Autre particularité à noter, les scènes qui se déroulent dans des pays étrangers ont été réellement tournées dans ces pays. Le tournage a eu lieu dans 9 villes de 8 pays différents. C’est d’ailleurs la raison pour laquelle la série a pris fin coûtant trop chère à réaliser.
Sense8 est une ode à l’amour, la tolérance et la fraternité. Elle est une série qui fait profondément du bien. Mêlant rire et pleurs, nous avons le sentiment d’être connecté avec ses personnages et de ressentir chacune de leurs émotions. Si la série est parfois dans l’excès, elle nous aura touché par son message bienveillant et optimiste.
Est il besoin de définir ce qu’est une drag queen au temps de Rupaul’s et du succès de sa Drag Race ? Un peu oui ! Il existe encore tant de clichés et d’incompréhension autour de ces queens.
Une queen donc est un homme ou une femme (même si homme plus médiatisé) qui crée une identité féminine basée sur des archétypes féminins extravagants à la manière d’un jeu de rôle. Il convient toutefois de les différencier du français “transformiste” (en: female impersonator) qui va le plus souvent parodier des célébrités. La drag queen, au contraire, va créer toute une identité spécifique à son personnage le plus souvent à but de divertissement comique.
Make up, couture, danse et lip sync sont les bases de la discipline. Le plus important, toutefois, est l’attitude et la personnalité ! La drag queen est là avant tout pour le show.
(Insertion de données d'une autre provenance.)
(* ===== verification/Config.v ===== *)
(** The configuration of [qmux/qmux.go] and the transport parameters that
    [qmux/conn.go] derives from it: [normalized] fills in the defaults and
    clips every limit to what the protocol allows, [localParameters] is what
    the endpoint declares. The theorems show that a normalized configuration
    is within the protocol's limits whatever the application passed, and that
    its parameters can be encoded and are accepted by a peer. *)

From S2P Require Import Prelude Varint Params Frame.

(** A [time.Duration] is in nanoseconds. *)
Definition Millisecond : Z := 1000000.
Definition Second : Z := 1000 * Millisecond.

Definition defaultMaxIncomingStreams : Z := 100.
Definition defaultMaxIncomingUniStreams : Z := 100.
Definition defaultStreamReceiveWindow : Z := 512 * 1024.
Definition defaultConnectionReceiveWindow : Z := 1024 * 1024.
Definition defaultMaxIdleTimeout : Z := 30 * Second.
Definition defaultHandshakeIdleTimeout : Z := 5 * Second.
Definition defaultMaxDatagramFrameSize : Z := 1200.

Record Config := mkConfig {
  MaxIncomingStreams : Z;             (* int64 *)
  MaxIncomingUniStreams : Z;          (* int64 *)
  InitialStreamReceiveWindow : Z;     (* uint64 *)
  InitialConnectionReceiveWindow : Z; (* uint64 *)
  cfg_MaxRecordSize : Z;              (* uint64 *)
  KeepAlivePeriod : Z;                (* time.Duration *)
  HandshakeIdleTimeout : Z;           (* time.Duration *)
  cfg_MaxIdleTimeout : Z;             (* time.Duration *)
  EnableDatagrams : bool;
  cfg_MaxDatagramFrameSize : Z;       (* uint64 *)
}.

#[global] Instance Config_settable : Settable Config := fun c =>
  mkConfig (MaxIncomingStreams c) (MaxIncomingUniStreams c) (InitialStreamReceiveWindow c)
    (InitialConnectionReceiveWindow c) (cfg_MaxRecordSize c) (KeepAlivePeriod c)
    (HandshakeIdleTimeout c) (cfg_MaxIdleTimeout c) (EnableDatagrams c)
    (cfg_MaxDatagramFrameSize c).

Definition set_MaxIncomingStreams := ltac:(setter MaxIncomingStreams).
Definition set_MaxIncomingUniStreams := ltac:(setter MaxIncomingUniStreams).
Definition set_InitialStreamReceiveWindow := ltac:(setter InitialStreamReceiveWindow).
Definition set_InitialConnectionReceiveWindow := ltac:(setter InitialConnectionReceiveWindow).
Definition set_cfg_MaxRecordSize := ltac:(setter cfg_MaxRecordSize).
Definition set_KeepAlivePeriod := ltac:(setter KeepAlivePeriod).
Definition set_HandshakeIdleTimeout := ltac:(setter HandshakeIdleTimeout).
Definition set_cfg_MaxIdleTimeout := ltac:(setter cfg_MaxIdleTimeout).
Definition set_cfg_MaxDatagramFrameSize := ltac:(setter cfg_MaxDatagramFrameSize).

(** [Config{}] *)
Definition zeroConfig : Config := mkConfig 0 0 0 0 0 0 0 0 false 0.

Definition streamLimit (v def : Z) : Z :=
  if v =? 0 then def else if v <? 0 then 0 else Z.min v (Z.shiftl 1 60).

(** [Config.normalized]; [None] is the nil configuration. A conditional
    assignment [if cond { n.f = v }] assigns [f] in both cases here. *)
Definition normalized (c : option Config) : Config :=
  let n := default zeroConfig c in
  let n := set_MaxIncomingStreams
    (streamLimit (MaxIncomingStreams n) defaultMaxIncomingStreams) n in
  let n := set_MaxIncomingUniStreams
    (streamLimit (MaxIncomingUniStreams n) defaultMaxIncomingUniStreams) n in
  let n := set_InitialStreamReceiveWindow
    (if InitialStreamReceiveWindow n =? 0 then defaultStreamReceiveWindow
     else InitialStreamReceiveWindow n) n in
  let n := set_InitialConnectionReceiveWindow
    (if InitialConnectionReceiveWindow n =? 0 then defaultConnectionReceiveWindow
     else InitialConnectionReceiveWindow n) n in
  let n := set_InitialStreamReceiveWindow (Z.min (InitialStreamReceiveWindow n) varint_max) n in
  let n := set_InitialConnectionReceiveWindow
    (Z.min (InitialConnectionReceiveWindow n) varint_max) n in
  let n := set_cfg_MaxRecordSize
    (Z.min (Z.max (cfg_MaxRecordSize n) DefaultMaxRecordSize) varint_max) n in
  let n := set_cfg_MaxIdleTimeout
    (if cfg_MaxIdleTimeout n =? 0 then defaultMaxIdleTimeout else cfg_MaxIdleTimeout n) n in
  let n := set_cfg_MaxIdleTimeout (Z.max (cfg_MaxIdleTimeout n) 0) n in
  let n := set_HandshakeIdleTimeout
    (if HandshakeIdleTimeout n <=? 0 then defaultHandshakeIdleTimeout
     else HandshakeIdleTimeout n) n in
  let n := set_KeepAlivePeriod
    (if (0 <? KeepAlivePeriod n) && (0 <? cfg_MaxIdleTimeout n)
     then Z.min (KeepAlivePeriod n) (Z.quot (cfg_MaxIdleTimeout n) 2)
     else KeepAlivePeriod n) n in
  let n := set_cfg_MaxDatagramFrameSize
    (if negb (EnableDatagrams n) then 0
     else if cfg_MaxDatagramFrameSize n =? 0 then defaultMaxDatagramFrameSize
     else cfg_MaxDatagramFrameSize n) n in
  set_cfg_MaxDatagramFrameSize (Z.min (cfg_MaxDatagramFrameSize n) (cfg_MaxRecordSize n)) n.

Definition DefaultConfig : Config := normalized None.

(** [Config.Clone] *)
Definition Clone (c : option Config) : option Config := c.

(** [Conn.localParameters], of the connection's configuration. *)
Definition localParameters (cfg : Config) : Parameters :=
  let p := {|
    MaxIdleTimeout := u64 (Z.quot (cfg_MaxIdleTimeout cfg) Millisecond);
    InitialMaxData := InitialConnectionReceiveWindow cfg;
    InitialMaxStreamDataBidiLocal := InitialStreamReceiveWindow cfg;
    InitialMaxStreamDataBidiRemote := InitialStreamReceiveWindow cfg;
    InitialMaxStreamDataUni := InitialStreamReceiveWindow cfg;
    InitialMaxStreamsBidi := u64 (MaxIncomingStreams cfg);
    InitialMaxStreamsUni := u64 (MaxIncomingUniStreams cfg);
    MaxDatagramFrameSize := cfg_MaxDatagramFrameSize cfg;
    MaxRecordSize := 0 |} in
  if negb (cfg_MaxRecordSize cfg =? DefaultMaxRecordSize)
  then set_MaxRecordSize (cfg_MaxRecordSize cfg) p else p.

(** * Facts *)

(** The Go types of the fields. *)
Definition config_typed (c : Config) : Prop :=
  is_i64 (MaxIncomingStreams c) /\ is_i64 (MaxIncomingUniStreams c) /\
  is_u64 (InitialStreamReceiveWindow c) /\ is_u64 (InitialConnectionReceiveWindow c) /\
  is_u64 (cfg_MaxRecordSize c) /\ is_i64 (KeepAlivePeriod c) /\
  is_i64 (HandshakeIdleTimeout c) /\ is_i64 (cfg_MaxIdleTimeout c) /\
  is_u64 (cfg_MaxDatagramFrameSize c).

(** What the connection relies on. *)
Record config_ok (c : Config) : Prop := {
  ok_streams : 0 <= MaxIncomingStreams c <= 2 ^ 60;
  ok_uni : 0 <= MaxIncomingUniStreams c <= 2 ^ 60;
  ok_stream_window : 1 <= InitialStreamReceiveWindow c <= varint_max;
  ok_conn_window : 1 <= InitialConnectionReceiveWindow c <= varint_max;
  ok_record : DefaultMaxRecordSize <= cfg_MaxRecordSize c <= varint_max;
  ok_idle : 0 <= cfg_MaxIdleTimeout c < 2 ^ 63;
  ok_handshake : 0 < HandshakeIdleTimeout c;
  ok_keepalive : 0 < KeepAlivePeriod c -> 0 < cfg_MaxIdleTimeout c ->
    2 * KeepAlivePeriod c <= cfg_MaxIdleTimeout c;
  ok_datagram : 0 <= cfg_MaxDatagramFrameSize c <= cfg_MaxRecordSize c;
  ok_datagram_off : EnableDatagrams c = false -> cfg_MaxDatagramFrameSize c = 0;
  ok_datagram_on : EnableDatagrams c = true -> 0 < cfg_MaxDatagramFrameSize c;
}.

Lemma streamLimit_range v def : is_i64 v -> 0 <= def <= 2 ^ 60 -> 0 <= streamLimit v def <= 2 ^ 60.
Proof.
  intros Hv Hd. unfold streamLimit. change (Z.shiftl 1 60) with (2 ^ 60). breflect; lia.
Qed.

Lemma zeroConfig_typed : config_typed zeroConfig.
Proof. repeat split; simpl; try lia. Qed.

Lemma default_typed c :
  match c with Some c => config_typed c | None => True end -> config_typed (default zeroConfig c).
Proof. destruct c; simpl; [done|]. intros _. apply zeroConfig_typed. Qed.

(** The fields of a normalized configuration. *)
Lemma normalized_fields c :
  let n := default zeroConfig c in
  let idle := Z.max (if cfg_MaxIdleTimeout n =? 0 then defaultMaxIdleTimeout else cfg_MaxIdleTimeout n) 0 in
  let record := Z.min (Z.max (cfg_MaxRecordSize n) DefaultMaxRecordSize) varint_max in
  normalized c = {|
    MaxIncomingStreams := streamLimit (MaxIncomingStreams n) defaultMaxIncomingStreams;
    MaxIncomingUniStreams := streamLimit (MaxIncomingUniStreams n) defaultMaxIncomingUniStreams;
    InitialStreamReceiveWindow :=
      Z.min (if InitialStreamReceiveWindow n =? 0 then defaultStreamReceiveWindow
             else InitialStreamReceiveWindow n) varint_max;
    InitialConnectionReceiveWindow :=
      Z.min (if InitialConnectionReceiveWindow n =? 0 then defaultConnectionReceiveWindow
             else InitialConnectionReceiveWindow n) varint_max;
    cfg_MaxRecordSize := record;
    KeepAlivePeriod :=
      if (0 <? KeepAlivePeriod n) && (0 <? idle) then Z.min (KeepAlivePeriod n) (Z.quot idle 2)
      else KeepAlivePeriod n;
    HandshakeIdleTimeout :=
      if HandshakeIdleTimeout n <=? 0 then defaultHandshakeIdleTimeout else HandshakeIdleTimeout n;
    cfg_MaxIdleTimeout := idle;
    EnableDatagrams := EnableDatagrams n;
    cfg_MaxDatagramFrameSize :=
      Z.min (if negb (EnableDatagrams n) then 0
             else if cfg_MaxDatagramFrameSize n =? 0 then defaultMaxDatagramFrameSize
             else cfg_MaxDatagramFrameSize n) record |}.
Proof. reflexivity. Qed.

Lemma normalized_ok c :
  match c with Some c => config_typed c | None => True end -> config_ok (normalized c).
Proof.
  intros Hc. apply default_typed in Hc. rewrite normalized_fields. revert Hc.
  generalize (default zeroConfig c). clear c. cbv zeta.
  intros c (Hmb & Hmu & Hsw & Hcw & Hrs & Hka & Hhs & Hit & Hdf).
  unfold is_i64, is_u64, defaultStreamReceiveWindow, defaultConnectionReceiveWindow,
    DefaultMaxRecordSize, defaultMaxIdleTimeout, defaultHandshakeIdleTimeout,
    defaultMaxDatagramFrameSize, Second, Millisecond in *.
  split; cbn [MaxIncomingStreams MaxIncomingUniStreams InitialStreamReceiveWindow
    InitialConnectionReceiveWindow cfg_MaxRecordSize KeepAlivePeriod HandshakeIdleTimeout
    cfg_MaxIdleTimeout EnableDatagrams cfg_MaxDatagramFrameSize].
  - by apply streamLimit_range.
  - by apply streamLimit_range.
  - breflect; lia.
  - breflect; lia.
  - unfold DefaultMaxRecordSize. lia.
  - breflect; lia.
  - breflect; lia.
  - generalize (Z.max (if cfg_MaxIdleTimeout c =? 0 then 30 * (1000 * 1000000) else cfg_MaxIdleTimeout c) 0).
    intros idle Hk Hi. revert Hk. pose proof (Z.quot_rem idle 2). pose proof (Z.rem_bound_pos idle 2).
    destruct (Z.ltb_spec 0 (KeepAlivePeriod c)), (Z.ltb_spec 0 idle); cbn [andb]; lia.
  - destruct (EnableDatagrams c); simpl; breflect; lia.
  - intros ->. simpl. lia.
  - intros ->. simpl. breflect; lia.
Qed.

Lemma localParameters_sendable cfg : config_ok cfg -> params_sendable (localParameters cfg).
Proof.
  intros [Hs Hu Hsw Hcw Hr Hi _ _ Hd _ _].
  assert (Hms : 0 <= Z.quot (cfg_MaxIdleTimeout cfg) Millisecond <= varint_max).
  { unfold Millisecond. split; [apply Z.quot_pos; lia|].
    pose proof (Z.quot_le_upper_bound (cfg_MaxIdleTimeout cfg) 1000000 varint_max). lia. }
  assert (Hv : params_varint (localParameters cfg)).
  { intros id f Hf. unfold localParameters, is_varint, DefaultMaxRecordSize in *.
    field_cases Hf; cbn [load]; destruct (negb _); simpl; unwrap_u64; lia. }
  split; [done|]. rewrite maxStreams_eq. unfold localParameters.
  destruct (Z.eqb_spec (cfg_MaxRecordSize cfg) DefaultMaxRecordSize); simpl; unwrap_u64; lia.
Qed.
Definition mt_expire (deadline : Z) (t : messageTransport M) : messageTransport M :=
  match mc_SetWriteDeadline with
  | Some f => mkMessageTransport (f deadline (mt_mc t)) (mt_max t)
  | None => t
  end.

Definition mt_close (t : messageTransport M) : messageTransport M :=
  mkMessageTransport (mc_Close (mt_mc t)) (mt_max t).

#[global] Instance messageTransport_record : RecordTransport (messageTransport M) := {|
  readRecord := mt_readRecord; writeRecord := mt_writeRecord;
  closeWrite := mt_closeWrite; expire := mt_expire; close := mt_close |}.

Context {ML : MessageConnLaws M MC}.

#[global] Instance messageTransport_laws : RecordTransportLaws (messageTransport M) messageTransport_record.
Proof.
  refine {| carries t rs := mc_written (mt_mc t) = rs;
    delivers t rs := exists tail, mc_pending (mt_mc t) = rs ++ tail; max_record := mt_max |}.
  - congruence.
  - intros buf t _. simpl. unfold mt_writeRecord. destruct (WriteMessage _ _) as [[e|] mc]; eauto.
  - intros buf t n t' rs _ Hc Hw. simpl in Hw. unfold mt_writeRecord in Hw.
    destruct (WriteMessage _ _) as [[e|] mc] eqn:E; simplify_eq. simpl. by rewrite (write_next _ _ _ E).
  - intros buf t r t' rs Hw (tail & Hd). simpl in Hw. unfold mt_writeRecord in Hw.
    destruct (WriteMessage _ _) as [e mc] eqn:E. apply write_reads in E.
    destruct e; simplify_eq; (split; [exists tail; simpl; congruence|done]).
  - intros t rs d Hc. split; [|split; [done|simpl; by rewrite close_writes]].
    simpl. unfold mt_expire. destruct mc_SetWriteDeadline as [f|] eqn:E; [|done]. simpl. by rewrite (deadline_writes _ f d E).
  - intros t r t' rs Hr Hc. simpl in Hr. unfold mt_readRecord in Hr. destruct (ReadMessage _) as [[p|e] mc] eqn:E;
      apply read_writes in E; [destruct (_ <? _)|]; injection Hr as _ <-; simpl; congruence.
  - intros t r rs (tail & Hd) _. destruct (read_next _ _ _ Hd) as (m' & E & Hp & _).
    exists (mkMessageTransport m' (mt_max t)). split; [by exists tail|]. split; [done|].
    simpl. unfold mt_readRecord. rewrite E. simpl. by destruct (_ <? _).
Defined.
End message.

(** * Messages as a byte stream *)

(** [messageConnAdapter] *)
Record messageConnAdapter (M : Type) := mkAdapter { ad_mc : M; ad_buf : bytes }.
Arguments mkAdapter {M}.
Arguments ad_mc {M}.
Arguments ad_buf {M}.

Section adapter.
Context {M : Type} {MC : MessageConn M}.

(** [NetConn] *)
Definition NetConn (mc : M) : messageConnAdapter M := mkAdapter mc [].

(** The loop of [Read]: messages until one is not empty. The transport
    decides how many empty ones there are, so the fuel bounds them; [None]
    when it runs out. *)
Fixpoint fill (fuel : nat) (a : messageConnAdapter M) : option (option error * messageConnAdapter M) :=
  match ad_buf a with
  | _ :: _ => Some (None, a)
  | [] =>
      match fuel with
      | O => None
      | S fuel =>
          match ReadMessage (ad_mc a) with
          | (inr e, mc) => Some (Some e, mkAdapter mc (ad_buf a))
          | (inl p, mc) => fill fuel (mkAdapter mc p)
          end
      end
  end.

(** [Read] into a buffer of [n] bytes. *)
Definition ad_Read (fuel n : nat) (a : messageConnAdapter M)
    : option ((bytes + error) * messageConnAdapter M) :=
  r ← fill fuel a;
  let '(e, a) := r in
  match e with
  | Some e => Some (inr e, a)
  | None => Some (inl (take n (ad_buf a)), mkAdapter (ad_mc a) (drop n (ad_buf a)))
  end.

Definition ad_Write (b : bytes) (a : messageConnAdapter M) : (Z + error) * messageConnAdapter M :=
  let '(e, mc) := WriteMessage b (ad_mc a) in
  (match e with Some e => inr e | None => inl (zlen b) end, mkAdapter mc (ad_buf a)).

Definition ad_Close (a : messageConnAdapter M) : messageConnAdapter M :=
  mkAdapter (mc_Close (ad_mc a)) (ad_buf a).

Context {ML : MessageConnLaws M MC}.

(** The byte stream that the adapter has left to give. *)
Definition ad_stream (a : messageConnAdapter M) : bytes := ad_buf a ++ mjoin (mc_pending (ad_mc a)).

Lemma fill_spec fuel a :
  (length (mc_pending (ad_mc a)) < fuel)%nat ->
  exists a', ad_stream a' = ad_stream a /\ (length (mc_pending (ad_mc a')) <= length (mc_pending (ad_mc a)))%nat /\
    ((fill fuel a = Some (None, a') /\ ad_buf a' <> []) \/
     (fill fuel a = Some (Some (mc_end (ad_mc a)), a') /\ ad_stream a = [])).
Proof.
  revert a. induction fuel as [|fuel IH]; intros a Hf; [lia|].
  destruct (ad_buf a) as [|x l] eqn:Eb.
  - simpl. rewrite Eb. destruct (mc_pending (ad_mc a)) as [|p ps] eqn:Ep.
    + destruct (read_last _ Ep) as (m' & -> & Hp). exists (mkAdapter m' []).
      unfold ad_stream. rewrite Eb, Ep. simpl. rewrite Hp. split_and!; [done..|]. by right.
    + destruct (read_next _ _ _ Ep) as (m' & -> & Hp & He). simpl in Hf.
      destruct (IH (mkAdapter m' p)) as (a' & S1 & L1 & H1); [simpl; rewrite Hp; lia|].
      exists a'. unfold ad_stream in *. simpl in *. rewrite Hp in S1, L1. rewrite Eb, Ep.
      split_and!; [done|simpl; lia|]. rewrite <- He. simpl. rewrite <- Hp. done.
  - exists a. split_and!; [done|done|]. left. simpl. by rewrite Eb.
Qed.
End adapter.

(** * An instance *)

(** A message transport in memory: what the peer sent, what was written, and
    whether it was closed. *)
Module Queue.
Record conn := mkConn { q_in : list bytes; q_out : list bytes; q_closed : bool }.

#[global] Instance queue : MessageConn conn := {|
  ReadMessage c := match q_in c with
    | [] => (inr ErrEOF, c)
    | p :: ps => (inl p, mkConn ps (q_out c) (q_closed c))
    end;
  WriteMessage p c := (None, mkConn (q_in c) (q_out c ++ [p]) (q_closed c));
  mc_Close c := mkConn (q_in c) (q_out c) true;
  mc_SetWriteDeadline := None |}.

#[global] Instance queue_laws : MessageConnLaws conn queue.
Proof.
  refine {| mc_pending := q_in; mc_end _ := ErrEOF; mc_written := q_out |}; simpl.
  - intros m p ps ->. by eexists.
  - intros m E. rewrite E. by eexists.
  - intros; by simplify_eq.
  - intros; by simplify_eq.
  - intros m r m' E. destruct (q_in m); by simplify_eq.
  - done.
  - done.
Defined.
End Queue.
L’un de ses représentants les plus célèbre est l’américain Rupaul. Icône aux USA, il chante, il fait le show et surtout il professe la liberté d’expression et le self love. L’interprète de Cover Girl use ainsi de sa voix et de son influence depuis 2009 avec la fameuse émission Rupaul’s drag race (disponible sur Netflix) qui met en compétition des queens de tous horizons. Le programme a d’ailleurs remporté 3 Emmys (2017, 2018 et 2019) dans la catégorie “Meilleure émission de compétition/ télé réalité”.
Le Drag, au même titre que le voguing, est un art inscrit dans l’ADN de la culture LGBT même si elle s’étend de plus en plus grâce à une médiatisation croissante (merci Rupaul).
A l’écran, les queens sont bien présentes. Qu’il s’agisse de rôles de figuration ou du centre de l’intrigue et si elles n’axent pas toujours leur discours sur le militantisme, leur caractère comique et libéré bouscule les codes.
Kinky Boots, Julian Jarrold (2005)
The Rocky Horror Picture Show, Jim Sharman (1975)
Priscilla, folle du désert, Stephan Elliott (1995)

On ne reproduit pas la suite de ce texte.